▶ PROMPT
Starting at the line that contains "(* ===== verification/Flag.v ===== *)" and ending at the line that contains "Duration → F → F)", the lines below are to be given again exactly, with nothing added.

Stored data entries:

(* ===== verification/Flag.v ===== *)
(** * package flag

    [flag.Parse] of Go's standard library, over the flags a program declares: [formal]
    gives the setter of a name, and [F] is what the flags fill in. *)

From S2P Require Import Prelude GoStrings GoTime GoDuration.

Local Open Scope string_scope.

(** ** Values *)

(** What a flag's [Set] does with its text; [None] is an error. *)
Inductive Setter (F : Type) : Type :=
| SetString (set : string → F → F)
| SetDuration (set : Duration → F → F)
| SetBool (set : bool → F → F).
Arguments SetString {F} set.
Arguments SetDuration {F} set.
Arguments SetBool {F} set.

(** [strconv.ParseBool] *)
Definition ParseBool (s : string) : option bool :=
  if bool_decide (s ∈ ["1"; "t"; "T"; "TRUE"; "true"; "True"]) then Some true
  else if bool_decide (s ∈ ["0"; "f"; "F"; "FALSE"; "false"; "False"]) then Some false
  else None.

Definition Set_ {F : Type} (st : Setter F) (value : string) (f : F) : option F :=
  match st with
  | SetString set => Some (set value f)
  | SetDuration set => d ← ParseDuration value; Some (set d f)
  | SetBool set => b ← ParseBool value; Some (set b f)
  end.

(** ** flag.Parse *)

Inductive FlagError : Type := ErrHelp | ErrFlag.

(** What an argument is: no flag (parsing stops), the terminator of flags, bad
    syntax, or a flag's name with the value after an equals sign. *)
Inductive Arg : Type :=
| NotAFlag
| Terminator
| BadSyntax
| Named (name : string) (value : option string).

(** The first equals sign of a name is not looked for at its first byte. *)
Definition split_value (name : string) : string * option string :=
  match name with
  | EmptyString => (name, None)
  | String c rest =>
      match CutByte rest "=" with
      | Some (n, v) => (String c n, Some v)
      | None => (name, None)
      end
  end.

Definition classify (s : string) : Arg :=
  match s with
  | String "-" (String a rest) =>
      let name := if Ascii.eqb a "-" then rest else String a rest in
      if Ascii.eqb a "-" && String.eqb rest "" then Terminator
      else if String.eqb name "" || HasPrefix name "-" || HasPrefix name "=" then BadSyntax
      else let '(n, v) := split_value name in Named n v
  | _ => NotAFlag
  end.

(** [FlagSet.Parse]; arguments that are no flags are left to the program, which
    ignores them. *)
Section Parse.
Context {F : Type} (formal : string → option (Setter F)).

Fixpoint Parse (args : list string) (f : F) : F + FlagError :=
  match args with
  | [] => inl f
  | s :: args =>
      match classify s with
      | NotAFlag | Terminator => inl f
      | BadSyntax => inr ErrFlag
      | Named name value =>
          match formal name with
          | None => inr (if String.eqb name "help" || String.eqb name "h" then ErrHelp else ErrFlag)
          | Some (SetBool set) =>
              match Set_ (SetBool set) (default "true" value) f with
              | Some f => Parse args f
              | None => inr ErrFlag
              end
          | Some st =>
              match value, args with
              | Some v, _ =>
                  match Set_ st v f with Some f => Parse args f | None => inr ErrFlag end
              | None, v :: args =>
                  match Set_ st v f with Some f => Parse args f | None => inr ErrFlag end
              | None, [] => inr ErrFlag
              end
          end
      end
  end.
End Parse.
==
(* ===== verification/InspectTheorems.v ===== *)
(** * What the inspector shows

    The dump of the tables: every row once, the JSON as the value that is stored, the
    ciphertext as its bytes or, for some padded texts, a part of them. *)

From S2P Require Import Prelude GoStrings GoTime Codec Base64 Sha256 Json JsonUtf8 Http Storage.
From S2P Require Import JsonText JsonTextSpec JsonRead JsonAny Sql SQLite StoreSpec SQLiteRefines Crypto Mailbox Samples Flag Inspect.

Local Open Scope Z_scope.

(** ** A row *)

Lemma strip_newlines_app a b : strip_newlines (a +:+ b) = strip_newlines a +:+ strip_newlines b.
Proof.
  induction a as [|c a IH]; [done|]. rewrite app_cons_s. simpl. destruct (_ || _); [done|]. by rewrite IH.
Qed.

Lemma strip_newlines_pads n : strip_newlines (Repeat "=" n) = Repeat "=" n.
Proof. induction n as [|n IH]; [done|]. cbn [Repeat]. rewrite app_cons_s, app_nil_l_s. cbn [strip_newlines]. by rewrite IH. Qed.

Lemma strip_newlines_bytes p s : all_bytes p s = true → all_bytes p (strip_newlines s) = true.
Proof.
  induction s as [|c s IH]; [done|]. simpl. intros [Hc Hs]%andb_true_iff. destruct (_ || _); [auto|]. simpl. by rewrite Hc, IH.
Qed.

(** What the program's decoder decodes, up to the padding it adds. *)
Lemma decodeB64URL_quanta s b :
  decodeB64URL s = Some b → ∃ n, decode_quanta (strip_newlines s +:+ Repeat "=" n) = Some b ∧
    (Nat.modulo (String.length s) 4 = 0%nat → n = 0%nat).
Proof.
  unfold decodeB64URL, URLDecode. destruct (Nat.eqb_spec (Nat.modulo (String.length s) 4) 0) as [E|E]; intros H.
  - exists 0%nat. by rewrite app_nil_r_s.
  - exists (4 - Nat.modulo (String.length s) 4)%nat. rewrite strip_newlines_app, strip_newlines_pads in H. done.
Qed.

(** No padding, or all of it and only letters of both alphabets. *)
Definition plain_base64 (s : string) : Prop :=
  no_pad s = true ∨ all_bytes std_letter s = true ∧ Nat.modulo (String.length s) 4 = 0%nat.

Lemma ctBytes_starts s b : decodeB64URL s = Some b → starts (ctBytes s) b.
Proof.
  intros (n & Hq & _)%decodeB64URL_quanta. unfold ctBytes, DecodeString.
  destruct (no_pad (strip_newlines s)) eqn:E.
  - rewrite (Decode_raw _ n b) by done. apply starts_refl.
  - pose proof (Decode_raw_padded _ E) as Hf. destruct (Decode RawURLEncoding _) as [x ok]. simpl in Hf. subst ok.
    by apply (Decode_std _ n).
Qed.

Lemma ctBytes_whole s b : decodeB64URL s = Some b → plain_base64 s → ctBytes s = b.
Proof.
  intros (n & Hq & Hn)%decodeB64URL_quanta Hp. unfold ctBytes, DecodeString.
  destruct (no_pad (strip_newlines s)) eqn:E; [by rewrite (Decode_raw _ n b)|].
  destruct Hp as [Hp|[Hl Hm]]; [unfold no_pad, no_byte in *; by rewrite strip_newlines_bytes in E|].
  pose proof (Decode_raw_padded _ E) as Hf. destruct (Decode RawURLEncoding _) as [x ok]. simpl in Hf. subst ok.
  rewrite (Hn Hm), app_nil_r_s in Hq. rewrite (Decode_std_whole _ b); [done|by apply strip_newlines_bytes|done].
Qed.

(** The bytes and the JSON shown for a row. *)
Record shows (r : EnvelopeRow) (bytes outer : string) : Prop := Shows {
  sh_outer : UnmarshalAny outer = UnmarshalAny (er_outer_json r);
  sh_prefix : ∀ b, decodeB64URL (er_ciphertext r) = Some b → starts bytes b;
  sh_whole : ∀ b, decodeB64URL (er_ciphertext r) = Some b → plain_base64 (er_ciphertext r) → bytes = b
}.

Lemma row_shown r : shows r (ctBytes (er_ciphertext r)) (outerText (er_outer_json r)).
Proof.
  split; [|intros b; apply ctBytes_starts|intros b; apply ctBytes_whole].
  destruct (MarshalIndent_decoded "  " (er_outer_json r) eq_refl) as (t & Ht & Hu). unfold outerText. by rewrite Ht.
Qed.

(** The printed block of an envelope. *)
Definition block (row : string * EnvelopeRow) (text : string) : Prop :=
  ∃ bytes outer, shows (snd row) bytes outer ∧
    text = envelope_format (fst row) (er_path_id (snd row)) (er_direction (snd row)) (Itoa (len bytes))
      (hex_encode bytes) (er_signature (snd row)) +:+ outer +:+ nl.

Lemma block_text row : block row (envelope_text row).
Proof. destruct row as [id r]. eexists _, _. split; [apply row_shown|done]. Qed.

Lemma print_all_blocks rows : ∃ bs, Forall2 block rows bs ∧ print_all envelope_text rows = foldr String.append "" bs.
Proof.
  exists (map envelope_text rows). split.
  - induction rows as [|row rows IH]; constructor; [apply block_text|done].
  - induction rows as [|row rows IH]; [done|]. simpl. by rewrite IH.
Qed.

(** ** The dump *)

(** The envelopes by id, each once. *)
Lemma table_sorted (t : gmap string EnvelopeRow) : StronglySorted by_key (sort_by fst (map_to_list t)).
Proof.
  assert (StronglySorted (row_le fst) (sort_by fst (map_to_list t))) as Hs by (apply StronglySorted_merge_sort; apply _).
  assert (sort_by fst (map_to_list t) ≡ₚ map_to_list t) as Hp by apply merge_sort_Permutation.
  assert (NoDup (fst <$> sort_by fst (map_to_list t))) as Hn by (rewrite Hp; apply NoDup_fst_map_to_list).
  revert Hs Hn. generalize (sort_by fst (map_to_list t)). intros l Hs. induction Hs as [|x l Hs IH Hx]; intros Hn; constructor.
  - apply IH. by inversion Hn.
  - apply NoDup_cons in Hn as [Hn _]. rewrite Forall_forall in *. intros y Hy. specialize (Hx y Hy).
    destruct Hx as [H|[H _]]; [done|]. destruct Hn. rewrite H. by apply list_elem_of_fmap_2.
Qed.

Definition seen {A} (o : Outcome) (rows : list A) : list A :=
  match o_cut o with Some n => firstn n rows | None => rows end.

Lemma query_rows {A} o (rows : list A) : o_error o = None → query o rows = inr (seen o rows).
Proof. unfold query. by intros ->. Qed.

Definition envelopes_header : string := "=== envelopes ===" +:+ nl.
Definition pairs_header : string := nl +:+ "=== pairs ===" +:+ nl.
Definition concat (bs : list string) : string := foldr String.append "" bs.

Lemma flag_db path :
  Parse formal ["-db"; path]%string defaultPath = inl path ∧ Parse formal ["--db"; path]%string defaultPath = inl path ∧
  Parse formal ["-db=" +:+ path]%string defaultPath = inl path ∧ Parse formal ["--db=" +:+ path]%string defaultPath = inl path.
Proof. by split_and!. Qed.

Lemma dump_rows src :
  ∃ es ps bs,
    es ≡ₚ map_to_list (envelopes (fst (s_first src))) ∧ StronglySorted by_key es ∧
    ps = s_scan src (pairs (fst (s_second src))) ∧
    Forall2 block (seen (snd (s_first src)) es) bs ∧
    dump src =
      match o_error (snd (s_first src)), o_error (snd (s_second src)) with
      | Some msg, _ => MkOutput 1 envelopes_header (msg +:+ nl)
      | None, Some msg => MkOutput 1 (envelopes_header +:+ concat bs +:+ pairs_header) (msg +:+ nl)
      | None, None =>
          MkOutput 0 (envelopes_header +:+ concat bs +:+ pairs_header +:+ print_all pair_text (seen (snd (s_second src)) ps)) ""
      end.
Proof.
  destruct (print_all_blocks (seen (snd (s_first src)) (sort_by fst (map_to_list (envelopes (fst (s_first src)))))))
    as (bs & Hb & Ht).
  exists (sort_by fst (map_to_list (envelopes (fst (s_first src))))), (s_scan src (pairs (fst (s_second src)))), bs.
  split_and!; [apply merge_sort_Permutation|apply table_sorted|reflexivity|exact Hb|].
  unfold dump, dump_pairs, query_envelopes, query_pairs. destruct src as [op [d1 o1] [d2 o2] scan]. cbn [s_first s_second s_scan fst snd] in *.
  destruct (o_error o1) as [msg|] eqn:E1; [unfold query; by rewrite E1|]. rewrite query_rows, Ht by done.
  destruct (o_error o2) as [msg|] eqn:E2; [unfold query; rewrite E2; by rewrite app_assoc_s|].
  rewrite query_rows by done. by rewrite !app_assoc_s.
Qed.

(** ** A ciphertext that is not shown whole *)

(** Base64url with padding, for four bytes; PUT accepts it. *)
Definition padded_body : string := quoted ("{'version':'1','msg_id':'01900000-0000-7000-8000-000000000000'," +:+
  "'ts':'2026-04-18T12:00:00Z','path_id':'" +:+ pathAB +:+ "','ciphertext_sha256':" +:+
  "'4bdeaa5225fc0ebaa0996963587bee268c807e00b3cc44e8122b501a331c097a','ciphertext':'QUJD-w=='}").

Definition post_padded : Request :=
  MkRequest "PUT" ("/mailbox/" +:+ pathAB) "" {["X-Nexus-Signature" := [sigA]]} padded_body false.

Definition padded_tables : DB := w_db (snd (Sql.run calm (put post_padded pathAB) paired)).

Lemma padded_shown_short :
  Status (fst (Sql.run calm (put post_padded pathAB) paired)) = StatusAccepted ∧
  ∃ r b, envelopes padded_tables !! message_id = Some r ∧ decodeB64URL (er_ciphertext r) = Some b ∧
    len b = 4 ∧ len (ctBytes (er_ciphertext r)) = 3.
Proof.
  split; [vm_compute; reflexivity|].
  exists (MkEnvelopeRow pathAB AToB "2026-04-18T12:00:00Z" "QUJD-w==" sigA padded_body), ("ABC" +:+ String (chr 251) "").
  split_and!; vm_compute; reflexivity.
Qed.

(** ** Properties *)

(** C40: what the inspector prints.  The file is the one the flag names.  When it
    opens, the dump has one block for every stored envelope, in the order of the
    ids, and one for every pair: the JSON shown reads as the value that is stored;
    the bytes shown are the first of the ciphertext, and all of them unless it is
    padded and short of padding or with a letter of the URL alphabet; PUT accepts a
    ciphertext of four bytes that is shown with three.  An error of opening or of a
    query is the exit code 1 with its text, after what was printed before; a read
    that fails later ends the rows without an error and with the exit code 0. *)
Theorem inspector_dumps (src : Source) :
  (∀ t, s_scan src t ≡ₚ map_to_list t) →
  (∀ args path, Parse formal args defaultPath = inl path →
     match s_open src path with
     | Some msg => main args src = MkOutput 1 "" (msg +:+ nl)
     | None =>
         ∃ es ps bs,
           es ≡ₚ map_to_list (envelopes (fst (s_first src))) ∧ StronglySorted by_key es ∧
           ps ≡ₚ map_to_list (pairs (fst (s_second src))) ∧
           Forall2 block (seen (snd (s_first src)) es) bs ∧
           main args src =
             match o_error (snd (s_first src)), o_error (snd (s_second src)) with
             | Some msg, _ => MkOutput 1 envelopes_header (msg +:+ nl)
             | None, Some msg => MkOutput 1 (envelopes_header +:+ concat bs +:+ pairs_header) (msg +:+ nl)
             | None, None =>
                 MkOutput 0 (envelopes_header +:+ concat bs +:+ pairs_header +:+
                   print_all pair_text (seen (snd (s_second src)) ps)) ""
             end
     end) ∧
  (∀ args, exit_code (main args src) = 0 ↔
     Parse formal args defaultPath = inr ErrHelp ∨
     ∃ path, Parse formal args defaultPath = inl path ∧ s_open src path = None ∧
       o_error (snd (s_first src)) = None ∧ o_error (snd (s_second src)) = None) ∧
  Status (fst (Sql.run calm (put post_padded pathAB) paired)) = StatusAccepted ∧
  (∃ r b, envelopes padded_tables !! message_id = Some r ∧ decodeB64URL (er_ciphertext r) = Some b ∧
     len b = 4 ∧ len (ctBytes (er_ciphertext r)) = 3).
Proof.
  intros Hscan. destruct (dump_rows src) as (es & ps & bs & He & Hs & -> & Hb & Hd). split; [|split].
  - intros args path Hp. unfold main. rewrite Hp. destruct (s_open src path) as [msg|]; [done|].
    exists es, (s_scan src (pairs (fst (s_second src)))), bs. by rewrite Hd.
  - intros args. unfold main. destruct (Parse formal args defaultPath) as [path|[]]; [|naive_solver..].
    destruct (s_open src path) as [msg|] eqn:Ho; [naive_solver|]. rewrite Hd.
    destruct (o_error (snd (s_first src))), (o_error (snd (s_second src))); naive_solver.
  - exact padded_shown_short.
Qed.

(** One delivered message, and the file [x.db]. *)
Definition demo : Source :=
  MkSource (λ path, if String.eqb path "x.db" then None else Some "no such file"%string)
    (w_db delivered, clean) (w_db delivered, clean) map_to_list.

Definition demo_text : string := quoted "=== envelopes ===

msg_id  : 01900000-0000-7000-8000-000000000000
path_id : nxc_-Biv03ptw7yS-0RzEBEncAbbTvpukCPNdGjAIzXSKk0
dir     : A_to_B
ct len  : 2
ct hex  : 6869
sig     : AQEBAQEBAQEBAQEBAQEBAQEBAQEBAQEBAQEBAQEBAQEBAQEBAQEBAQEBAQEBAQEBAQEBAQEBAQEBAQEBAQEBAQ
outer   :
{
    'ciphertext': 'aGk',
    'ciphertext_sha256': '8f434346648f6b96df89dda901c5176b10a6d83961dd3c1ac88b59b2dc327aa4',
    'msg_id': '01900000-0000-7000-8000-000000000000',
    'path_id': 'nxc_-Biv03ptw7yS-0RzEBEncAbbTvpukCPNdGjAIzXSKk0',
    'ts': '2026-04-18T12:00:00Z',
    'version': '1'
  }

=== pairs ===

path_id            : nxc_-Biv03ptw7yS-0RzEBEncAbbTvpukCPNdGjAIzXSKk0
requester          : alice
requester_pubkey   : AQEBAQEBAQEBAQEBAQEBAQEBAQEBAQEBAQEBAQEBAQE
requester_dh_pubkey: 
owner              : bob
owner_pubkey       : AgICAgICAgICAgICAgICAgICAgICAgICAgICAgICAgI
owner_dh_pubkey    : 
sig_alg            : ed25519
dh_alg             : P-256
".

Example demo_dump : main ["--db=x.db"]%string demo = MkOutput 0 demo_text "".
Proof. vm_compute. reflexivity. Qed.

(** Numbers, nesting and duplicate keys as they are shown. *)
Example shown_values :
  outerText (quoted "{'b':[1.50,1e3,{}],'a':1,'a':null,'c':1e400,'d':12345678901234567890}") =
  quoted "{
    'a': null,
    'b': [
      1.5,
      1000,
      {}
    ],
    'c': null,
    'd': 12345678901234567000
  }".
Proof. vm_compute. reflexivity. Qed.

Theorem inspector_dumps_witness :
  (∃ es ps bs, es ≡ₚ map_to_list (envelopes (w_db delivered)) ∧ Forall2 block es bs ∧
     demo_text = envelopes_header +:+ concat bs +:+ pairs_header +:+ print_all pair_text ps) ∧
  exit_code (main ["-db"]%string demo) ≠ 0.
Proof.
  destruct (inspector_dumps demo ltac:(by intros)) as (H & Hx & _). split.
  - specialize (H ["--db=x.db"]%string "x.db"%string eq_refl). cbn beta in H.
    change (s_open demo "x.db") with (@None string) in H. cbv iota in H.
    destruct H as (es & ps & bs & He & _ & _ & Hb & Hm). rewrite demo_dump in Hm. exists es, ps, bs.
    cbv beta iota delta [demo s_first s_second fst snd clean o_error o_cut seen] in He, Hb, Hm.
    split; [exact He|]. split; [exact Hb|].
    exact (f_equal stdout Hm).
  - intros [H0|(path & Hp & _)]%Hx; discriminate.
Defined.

▶ SOLUTION FOR THIS EXERCISE
(* ===== verification/Flag.v ===== *)
(** * package flag

    [flag.Parse] of Go's standard library, over the flags a program declares: [formal]
    gives the setter of a name, and [F] is what the flags fill in. *)

From S2P Require Import Prelude GoStrings GoTime GoDuration.

Local Open Scope string_scope.

(** ** Values *)

(** What a flag's [Set] does with its text; [None] is an error. *)
Inductive Setter (F : Type) : Type :=
| SetString (set : string → F → F)
| SetDuration (set : Duration → F → F)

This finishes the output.